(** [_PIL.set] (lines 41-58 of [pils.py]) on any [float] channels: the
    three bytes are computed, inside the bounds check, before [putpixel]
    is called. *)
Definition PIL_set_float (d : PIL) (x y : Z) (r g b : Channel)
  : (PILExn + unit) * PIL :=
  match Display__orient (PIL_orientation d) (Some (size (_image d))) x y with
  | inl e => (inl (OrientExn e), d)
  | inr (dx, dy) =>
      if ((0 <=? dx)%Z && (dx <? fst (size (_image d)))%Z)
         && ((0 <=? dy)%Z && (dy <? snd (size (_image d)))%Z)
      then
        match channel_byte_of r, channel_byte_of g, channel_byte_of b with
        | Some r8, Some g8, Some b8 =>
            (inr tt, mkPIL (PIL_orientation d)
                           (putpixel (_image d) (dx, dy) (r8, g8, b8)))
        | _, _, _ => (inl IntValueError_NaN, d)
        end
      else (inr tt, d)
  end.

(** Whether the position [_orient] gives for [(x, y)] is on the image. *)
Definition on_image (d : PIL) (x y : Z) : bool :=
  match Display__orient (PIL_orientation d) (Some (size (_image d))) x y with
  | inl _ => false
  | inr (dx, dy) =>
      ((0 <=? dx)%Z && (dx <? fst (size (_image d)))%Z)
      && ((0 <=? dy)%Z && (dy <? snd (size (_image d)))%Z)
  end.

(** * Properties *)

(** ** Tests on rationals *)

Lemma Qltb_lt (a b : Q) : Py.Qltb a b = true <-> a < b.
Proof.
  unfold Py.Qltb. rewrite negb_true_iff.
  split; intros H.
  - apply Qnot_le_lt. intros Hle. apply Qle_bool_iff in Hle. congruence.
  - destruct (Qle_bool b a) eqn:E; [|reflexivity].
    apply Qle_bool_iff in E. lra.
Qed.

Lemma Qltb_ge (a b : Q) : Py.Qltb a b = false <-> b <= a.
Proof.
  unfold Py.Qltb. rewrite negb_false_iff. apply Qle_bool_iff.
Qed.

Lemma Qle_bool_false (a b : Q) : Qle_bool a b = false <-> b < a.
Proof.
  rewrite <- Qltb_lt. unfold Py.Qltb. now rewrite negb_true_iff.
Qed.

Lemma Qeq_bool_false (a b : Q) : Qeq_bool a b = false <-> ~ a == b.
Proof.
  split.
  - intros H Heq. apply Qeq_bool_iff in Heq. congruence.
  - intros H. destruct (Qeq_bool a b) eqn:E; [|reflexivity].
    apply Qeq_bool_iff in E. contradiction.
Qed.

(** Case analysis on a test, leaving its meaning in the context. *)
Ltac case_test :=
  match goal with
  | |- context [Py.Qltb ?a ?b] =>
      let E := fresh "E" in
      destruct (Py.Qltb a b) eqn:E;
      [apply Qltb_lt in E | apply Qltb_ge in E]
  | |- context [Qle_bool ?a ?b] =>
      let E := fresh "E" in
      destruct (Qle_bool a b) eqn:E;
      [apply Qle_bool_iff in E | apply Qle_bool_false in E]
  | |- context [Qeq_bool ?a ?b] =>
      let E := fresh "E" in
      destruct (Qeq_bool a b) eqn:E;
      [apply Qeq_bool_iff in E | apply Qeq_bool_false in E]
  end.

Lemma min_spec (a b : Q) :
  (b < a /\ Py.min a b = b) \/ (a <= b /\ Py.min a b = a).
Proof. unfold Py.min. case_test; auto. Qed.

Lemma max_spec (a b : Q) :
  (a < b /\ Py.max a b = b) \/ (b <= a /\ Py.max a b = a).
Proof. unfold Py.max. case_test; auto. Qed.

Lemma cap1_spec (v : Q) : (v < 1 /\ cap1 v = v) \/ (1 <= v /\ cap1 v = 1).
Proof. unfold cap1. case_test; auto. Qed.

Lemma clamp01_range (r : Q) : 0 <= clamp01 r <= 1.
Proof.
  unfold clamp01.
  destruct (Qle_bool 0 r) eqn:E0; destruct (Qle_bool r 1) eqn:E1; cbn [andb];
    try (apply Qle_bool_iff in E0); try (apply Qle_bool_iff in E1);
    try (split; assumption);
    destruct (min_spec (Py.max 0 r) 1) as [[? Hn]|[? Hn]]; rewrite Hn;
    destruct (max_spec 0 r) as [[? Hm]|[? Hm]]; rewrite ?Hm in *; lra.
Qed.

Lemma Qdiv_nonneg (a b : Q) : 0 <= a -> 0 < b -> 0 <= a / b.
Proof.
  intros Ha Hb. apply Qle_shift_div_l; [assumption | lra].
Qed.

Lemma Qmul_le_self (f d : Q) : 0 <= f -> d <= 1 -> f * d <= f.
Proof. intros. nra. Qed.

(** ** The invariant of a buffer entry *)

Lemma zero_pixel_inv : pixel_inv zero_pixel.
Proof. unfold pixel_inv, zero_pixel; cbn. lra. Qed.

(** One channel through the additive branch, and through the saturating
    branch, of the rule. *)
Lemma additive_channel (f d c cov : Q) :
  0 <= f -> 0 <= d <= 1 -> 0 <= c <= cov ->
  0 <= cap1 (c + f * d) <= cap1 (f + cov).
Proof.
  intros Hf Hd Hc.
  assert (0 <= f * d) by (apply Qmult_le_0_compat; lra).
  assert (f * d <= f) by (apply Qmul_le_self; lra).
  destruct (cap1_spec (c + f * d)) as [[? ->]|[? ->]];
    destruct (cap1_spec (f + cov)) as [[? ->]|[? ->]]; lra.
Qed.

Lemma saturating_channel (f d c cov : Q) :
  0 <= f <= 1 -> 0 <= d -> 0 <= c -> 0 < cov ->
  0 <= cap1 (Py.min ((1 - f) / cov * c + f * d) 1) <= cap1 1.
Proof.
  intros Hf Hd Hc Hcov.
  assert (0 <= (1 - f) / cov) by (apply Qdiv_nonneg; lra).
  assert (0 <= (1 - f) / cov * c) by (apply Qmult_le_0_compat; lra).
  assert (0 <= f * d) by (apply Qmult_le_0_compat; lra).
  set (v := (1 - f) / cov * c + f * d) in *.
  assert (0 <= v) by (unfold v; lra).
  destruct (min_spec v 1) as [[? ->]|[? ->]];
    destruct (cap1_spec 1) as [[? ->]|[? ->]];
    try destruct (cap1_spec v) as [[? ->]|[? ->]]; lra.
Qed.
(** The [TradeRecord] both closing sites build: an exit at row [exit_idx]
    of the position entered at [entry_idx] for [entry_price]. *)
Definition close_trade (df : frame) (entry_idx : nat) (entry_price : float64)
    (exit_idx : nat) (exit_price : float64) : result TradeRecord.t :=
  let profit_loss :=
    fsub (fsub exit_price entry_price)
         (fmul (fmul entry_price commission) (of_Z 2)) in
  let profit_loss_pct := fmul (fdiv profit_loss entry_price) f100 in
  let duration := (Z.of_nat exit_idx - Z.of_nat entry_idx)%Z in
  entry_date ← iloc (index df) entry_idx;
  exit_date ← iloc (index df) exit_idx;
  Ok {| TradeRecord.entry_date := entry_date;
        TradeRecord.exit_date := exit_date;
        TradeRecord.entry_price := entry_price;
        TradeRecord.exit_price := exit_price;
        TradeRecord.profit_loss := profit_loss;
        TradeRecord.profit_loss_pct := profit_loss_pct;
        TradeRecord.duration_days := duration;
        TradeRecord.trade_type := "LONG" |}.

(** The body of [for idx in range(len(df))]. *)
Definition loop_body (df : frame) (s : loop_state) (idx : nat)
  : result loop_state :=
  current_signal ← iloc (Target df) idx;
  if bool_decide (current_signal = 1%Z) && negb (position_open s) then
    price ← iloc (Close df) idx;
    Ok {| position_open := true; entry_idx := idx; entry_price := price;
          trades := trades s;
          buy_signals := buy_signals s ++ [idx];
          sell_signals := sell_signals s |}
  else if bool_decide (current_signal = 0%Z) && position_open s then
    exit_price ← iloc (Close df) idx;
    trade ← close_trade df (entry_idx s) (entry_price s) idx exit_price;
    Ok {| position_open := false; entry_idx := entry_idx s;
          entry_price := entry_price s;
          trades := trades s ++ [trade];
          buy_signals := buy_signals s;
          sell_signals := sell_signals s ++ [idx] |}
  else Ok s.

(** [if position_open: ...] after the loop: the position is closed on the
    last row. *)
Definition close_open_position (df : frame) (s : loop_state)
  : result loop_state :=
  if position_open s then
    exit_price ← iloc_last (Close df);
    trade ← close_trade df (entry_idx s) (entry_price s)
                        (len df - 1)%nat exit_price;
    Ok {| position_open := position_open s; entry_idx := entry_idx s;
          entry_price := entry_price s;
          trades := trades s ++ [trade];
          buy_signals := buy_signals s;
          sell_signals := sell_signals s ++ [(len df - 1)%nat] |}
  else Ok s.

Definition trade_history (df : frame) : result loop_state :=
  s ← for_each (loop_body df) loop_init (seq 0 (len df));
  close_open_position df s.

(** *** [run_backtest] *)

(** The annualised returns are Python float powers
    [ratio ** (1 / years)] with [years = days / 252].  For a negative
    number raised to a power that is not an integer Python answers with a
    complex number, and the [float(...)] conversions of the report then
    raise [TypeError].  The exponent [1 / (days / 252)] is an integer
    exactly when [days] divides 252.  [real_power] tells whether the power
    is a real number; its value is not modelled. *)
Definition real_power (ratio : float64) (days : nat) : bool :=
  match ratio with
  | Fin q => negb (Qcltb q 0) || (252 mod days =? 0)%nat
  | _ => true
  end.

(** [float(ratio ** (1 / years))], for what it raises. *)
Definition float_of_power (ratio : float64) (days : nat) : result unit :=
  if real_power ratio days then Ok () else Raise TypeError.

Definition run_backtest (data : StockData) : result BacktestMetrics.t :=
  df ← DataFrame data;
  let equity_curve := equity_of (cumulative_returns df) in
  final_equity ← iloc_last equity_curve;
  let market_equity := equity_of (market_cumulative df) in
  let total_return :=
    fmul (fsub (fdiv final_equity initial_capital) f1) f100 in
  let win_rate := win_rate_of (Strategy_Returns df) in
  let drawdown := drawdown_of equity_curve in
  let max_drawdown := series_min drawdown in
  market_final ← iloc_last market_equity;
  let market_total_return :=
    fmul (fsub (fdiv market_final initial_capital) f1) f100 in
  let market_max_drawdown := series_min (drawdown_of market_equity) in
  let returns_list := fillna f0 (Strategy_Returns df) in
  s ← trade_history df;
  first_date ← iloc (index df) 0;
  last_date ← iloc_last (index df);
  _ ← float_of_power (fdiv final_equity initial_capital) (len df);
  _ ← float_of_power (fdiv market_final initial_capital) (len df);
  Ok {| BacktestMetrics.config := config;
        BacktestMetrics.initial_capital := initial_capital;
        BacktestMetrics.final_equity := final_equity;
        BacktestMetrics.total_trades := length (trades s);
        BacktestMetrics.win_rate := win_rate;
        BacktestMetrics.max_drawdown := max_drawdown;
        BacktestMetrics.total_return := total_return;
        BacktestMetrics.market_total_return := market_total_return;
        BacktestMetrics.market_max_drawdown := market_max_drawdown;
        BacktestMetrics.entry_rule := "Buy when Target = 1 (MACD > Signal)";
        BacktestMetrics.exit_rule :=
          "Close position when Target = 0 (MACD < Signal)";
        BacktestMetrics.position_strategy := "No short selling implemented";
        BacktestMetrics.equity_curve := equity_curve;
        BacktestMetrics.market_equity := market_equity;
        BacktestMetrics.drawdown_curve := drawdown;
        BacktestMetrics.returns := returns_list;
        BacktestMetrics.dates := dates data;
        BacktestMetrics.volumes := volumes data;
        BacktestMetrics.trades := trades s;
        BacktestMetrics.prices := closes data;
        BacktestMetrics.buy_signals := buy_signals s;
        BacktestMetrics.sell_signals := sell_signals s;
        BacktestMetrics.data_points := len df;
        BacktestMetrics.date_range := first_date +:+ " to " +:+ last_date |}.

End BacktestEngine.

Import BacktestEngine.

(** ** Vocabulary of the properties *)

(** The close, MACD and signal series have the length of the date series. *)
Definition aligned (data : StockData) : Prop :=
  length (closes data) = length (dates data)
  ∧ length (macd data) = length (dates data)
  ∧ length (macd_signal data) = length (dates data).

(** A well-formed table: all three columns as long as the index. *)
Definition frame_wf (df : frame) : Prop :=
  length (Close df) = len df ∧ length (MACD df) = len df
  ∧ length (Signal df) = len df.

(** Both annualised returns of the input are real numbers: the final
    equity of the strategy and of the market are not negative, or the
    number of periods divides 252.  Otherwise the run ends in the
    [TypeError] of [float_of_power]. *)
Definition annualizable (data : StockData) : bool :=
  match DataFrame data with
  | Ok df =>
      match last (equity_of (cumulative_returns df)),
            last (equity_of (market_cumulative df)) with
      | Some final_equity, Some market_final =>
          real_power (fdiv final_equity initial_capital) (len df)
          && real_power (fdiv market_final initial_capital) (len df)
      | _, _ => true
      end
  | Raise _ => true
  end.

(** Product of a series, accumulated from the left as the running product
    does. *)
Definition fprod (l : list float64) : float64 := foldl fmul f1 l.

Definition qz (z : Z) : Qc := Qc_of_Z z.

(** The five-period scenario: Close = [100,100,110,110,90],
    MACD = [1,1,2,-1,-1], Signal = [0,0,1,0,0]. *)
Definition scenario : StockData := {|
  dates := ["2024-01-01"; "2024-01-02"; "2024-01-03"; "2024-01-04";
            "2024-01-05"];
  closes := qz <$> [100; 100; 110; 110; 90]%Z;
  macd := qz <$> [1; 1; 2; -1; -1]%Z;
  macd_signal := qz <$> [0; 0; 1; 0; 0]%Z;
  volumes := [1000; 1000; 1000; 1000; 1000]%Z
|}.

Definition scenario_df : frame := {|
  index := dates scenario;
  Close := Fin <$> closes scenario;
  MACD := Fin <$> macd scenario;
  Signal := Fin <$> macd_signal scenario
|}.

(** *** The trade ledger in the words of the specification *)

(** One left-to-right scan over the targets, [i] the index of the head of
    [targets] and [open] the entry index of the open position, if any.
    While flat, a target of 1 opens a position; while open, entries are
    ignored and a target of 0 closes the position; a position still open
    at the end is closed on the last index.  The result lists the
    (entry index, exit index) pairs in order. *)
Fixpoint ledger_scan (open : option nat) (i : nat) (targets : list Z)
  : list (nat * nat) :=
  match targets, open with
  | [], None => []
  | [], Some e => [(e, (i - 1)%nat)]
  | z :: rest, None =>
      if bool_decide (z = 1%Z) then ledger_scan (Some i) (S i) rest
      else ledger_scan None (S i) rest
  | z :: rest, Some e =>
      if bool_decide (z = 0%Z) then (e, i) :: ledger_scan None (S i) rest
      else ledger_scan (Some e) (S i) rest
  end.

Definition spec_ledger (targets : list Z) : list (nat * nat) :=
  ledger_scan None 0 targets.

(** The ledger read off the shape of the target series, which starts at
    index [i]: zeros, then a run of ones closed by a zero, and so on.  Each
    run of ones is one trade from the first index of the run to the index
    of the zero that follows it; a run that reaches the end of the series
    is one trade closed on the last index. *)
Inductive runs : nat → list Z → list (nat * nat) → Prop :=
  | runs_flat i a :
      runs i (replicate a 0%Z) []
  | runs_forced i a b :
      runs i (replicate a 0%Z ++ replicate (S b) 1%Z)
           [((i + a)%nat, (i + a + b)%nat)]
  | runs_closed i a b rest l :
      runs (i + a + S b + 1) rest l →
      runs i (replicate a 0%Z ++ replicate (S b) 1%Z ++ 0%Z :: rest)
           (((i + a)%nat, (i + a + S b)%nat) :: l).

☆ ☆ ☆

# Work to be completed
Please return every line from the material above where the string "closes" occurs.

# Result of the exercise
        BacktestMetrics.prices := closes data;
  length (closes data) = length (dates data)
  closes := qz <$> [100; 100; 110; 110; 90]%Z;
  Close := Fin <$> closes scenario;
    ignored and a target of 0 closes the position; a position still open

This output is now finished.